Exercise brief: The reply to the records below should contain exactly the lines from the line with "plant_pair bind_jprobe bind_kretprobe" through the line with "(** One block", and nothing besides.

Task input:
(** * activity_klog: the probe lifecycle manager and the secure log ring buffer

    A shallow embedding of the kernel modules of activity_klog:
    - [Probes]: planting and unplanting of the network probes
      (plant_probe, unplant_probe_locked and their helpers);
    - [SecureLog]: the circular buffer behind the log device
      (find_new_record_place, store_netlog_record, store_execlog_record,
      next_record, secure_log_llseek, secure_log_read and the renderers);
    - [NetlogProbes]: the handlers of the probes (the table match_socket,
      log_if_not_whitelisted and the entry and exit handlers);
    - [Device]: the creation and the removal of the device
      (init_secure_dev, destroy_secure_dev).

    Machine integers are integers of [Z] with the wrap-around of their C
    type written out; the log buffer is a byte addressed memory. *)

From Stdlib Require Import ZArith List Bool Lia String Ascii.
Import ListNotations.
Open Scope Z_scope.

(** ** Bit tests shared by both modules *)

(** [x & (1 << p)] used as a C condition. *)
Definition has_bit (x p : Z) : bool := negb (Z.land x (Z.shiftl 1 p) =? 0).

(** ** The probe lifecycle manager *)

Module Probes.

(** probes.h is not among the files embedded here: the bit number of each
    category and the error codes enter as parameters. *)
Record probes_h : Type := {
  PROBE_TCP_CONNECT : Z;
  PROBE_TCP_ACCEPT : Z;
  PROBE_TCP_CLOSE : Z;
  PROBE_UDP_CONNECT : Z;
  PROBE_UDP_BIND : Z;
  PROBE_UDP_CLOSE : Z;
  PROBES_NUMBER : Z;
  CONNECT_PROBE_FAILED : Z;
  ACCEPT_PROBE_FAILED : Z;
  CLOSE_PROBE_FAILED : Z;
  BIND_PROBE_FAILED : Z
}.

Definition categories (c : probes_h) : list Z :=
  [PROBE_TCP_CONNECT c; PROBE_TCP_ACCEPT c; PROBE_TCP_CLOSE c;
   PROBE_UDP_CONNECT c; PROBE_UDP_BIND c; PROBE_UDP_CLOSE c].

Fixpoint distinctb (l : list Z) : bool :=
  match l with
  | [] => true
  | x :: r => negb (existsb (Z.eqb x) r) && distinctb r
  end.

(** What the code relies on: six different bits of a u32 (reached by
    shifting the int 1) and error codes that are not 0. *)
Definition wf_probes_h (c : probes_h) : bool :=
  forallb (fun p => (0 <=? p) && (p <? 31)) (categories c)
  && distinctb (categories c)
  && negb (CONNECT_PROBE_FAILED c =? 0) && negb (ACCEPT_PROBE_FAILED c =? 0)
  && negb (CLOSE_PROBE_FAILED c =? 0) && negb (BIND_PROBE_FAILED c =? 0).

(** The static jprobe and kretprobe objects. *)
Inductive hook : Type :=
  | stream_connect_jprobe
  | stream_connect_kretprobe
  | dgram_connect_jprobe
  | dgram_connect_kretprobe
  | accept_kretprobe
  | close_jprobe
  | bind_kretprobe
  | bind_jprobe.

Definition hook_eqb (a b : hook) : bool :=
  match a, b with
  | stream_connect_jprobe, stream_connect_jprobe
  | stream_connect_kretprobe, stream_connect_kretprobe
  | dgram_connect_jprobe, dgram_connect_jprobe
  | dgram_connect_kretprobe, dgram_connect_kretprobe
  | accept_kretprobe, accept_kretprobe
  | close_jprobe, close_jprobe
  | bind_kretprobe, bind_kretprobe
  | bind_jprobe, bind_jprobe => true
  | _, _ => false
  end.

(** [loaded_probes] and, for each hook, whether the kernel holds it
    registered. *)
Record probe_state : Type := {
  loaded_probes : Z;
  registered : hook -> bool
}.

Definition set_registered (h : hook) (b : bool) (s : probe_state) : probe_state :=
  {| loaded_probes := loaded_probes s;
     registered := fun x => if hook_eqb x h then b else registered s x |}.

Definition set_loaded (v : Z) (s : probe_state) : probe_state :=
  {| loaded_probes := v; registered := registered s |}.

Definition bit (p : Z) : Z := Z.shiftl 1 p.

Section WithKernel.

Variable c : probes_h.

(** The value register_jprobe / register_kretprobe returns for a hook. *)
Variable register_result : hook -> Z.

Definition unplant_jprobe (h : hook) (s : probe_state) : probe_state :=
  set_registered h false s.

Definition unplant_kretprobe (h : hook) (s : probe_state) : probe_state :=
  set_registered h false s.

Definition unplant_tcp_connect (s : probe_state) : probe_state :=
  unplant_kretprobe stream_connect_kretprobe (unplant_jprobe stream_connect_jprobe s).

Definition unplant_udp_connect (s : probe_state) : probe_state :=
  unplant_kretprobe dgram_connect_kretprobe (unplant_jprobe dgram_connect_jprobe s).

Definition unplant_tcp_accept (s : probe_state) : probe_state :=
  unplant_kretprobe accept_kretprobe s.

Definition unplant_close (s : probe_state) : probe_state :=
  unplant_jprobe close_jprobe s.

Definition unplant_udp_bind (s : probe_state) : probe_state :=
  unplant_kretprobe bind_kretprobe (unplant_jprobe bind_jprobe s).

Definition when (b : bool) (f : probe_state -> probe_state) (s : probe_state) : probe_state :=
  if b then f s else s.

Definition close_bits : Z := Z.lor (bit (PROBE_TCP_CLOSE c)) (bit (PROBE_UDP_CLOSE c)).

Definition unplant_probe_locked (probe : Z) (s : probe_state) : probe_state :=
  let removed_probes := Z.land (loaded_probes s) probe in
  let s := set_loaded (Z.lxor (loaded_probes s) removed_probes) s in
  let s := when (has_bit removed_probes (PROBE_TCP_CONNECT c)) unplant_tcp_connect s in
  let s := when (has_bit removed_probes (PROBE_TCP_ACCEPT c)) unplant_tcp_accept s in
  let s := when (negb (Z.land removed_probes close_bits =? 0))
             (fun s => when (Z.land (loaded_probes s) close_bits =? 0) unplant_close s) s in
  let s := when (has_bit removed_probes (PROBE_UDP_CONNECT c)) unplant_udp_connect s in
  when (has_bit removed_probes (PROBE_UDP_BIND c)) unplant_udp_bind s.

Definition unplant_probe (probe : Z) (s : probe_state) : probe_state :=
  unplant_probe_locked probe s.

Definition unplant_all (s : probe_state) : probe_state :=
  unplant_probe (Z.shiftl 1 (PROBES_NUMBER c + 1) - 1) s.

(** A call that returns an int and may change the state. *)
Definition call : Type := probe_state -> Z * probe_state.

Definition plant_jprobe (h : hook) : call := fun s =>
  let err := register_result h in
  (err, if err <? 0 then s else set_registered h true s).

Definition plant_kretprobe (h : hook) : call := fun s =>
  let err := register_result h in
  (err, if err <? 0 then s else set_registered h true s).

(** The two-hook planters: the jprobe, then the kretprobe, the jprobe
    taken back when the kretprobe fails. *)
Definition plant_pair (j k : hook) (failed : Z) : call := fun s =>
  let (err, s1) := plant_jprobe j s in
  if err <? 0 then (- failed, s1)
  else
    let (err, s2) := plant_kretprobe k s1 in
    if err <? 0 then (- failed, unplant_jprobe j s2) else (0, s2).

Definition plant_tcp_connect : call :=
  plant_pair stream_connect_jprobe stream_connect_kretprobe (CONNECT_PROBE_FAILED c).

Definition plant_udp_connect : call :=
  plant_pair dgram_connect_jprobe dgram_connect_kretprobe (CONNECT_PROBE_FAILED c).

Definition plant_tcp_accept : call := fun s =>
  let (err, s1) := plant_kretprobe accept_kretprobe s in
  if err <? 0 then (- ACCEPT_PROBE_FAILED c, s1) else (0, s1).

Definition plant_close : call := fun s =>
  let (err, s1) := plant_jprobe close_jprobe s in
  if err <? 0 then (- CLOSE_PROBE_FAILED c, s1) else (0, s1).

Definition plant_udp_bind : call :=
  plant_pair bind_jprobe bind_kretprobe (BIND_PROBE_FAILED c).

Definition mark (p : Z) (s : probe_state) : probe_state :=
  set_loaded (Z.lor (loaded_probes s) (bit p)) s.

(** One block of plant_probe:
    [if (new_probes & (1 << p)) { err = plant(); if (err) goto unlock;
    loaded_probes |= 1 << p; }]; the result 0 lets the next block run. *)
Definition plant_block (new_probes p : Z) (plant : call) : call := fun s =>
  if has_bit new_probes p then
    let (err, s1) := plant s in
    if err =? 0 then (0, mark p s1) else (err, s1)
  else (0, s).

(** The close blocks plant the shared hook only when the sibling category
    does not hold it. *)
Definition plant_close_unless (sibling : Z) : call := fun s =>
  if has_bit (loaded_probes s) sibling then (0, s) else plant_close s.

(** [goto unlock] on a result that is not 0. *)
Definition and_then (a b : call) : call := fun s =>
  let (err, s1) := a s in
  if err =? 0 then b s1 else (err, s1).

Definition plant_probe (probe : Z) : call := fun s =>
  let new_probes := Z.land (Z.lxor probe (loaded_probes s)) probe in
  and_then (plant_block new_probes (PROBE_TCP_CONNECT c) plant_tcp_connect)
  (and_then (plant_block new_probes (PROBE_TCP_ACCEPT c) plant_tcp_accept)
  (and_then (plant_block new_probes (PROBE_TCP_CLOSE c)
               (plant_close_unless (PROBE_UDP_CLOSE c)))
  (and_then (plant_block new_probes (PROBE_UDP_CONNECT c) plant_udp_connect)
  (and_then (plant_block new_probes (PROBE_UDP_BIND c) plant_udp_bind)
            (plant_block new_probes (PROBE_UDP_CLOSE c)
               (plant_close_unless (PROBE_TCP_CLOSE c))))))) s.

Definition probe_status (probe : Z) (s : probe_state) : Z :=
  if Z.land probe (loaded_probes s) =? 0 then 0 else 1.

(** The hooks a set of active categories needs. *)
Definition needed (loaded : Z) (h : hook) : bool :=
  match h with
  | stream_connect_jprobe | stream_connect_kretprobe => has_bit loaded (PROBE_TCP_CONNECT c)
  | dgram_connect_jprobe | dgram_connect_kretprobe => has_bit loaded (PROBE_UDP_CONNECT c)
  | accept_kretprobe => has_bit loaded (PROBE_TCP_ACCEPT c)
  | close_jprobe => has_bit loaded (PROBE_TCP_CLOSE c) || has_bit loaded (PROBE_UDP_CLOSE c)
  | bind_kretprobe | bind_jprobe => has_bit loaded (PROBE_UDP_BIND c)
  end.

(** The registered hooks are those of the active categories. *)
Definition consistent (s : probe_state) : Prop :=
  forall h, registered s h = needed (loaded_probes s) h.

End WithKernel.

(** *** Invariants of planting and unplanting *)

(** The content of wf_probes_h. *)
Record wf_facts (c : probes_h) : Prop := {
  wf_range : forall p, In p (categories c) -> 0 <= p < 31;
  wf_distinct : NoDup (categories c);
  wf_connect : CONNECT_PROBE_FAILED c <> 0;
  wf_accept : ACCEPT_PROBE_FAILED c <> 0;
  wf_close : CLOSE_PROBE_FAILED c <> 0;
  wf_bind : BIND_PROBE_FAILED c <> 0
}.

Output for this task:
  plant_pair bind_jprobe bind_kretprobe (BIND_PROBE_FAILED c).

Definition mark (p : Z) (s : probe_state) : probe_state :=
  set_loaded (Z.lor (loaded_probes s) (bit p)) s.

(** One block of plant_probe:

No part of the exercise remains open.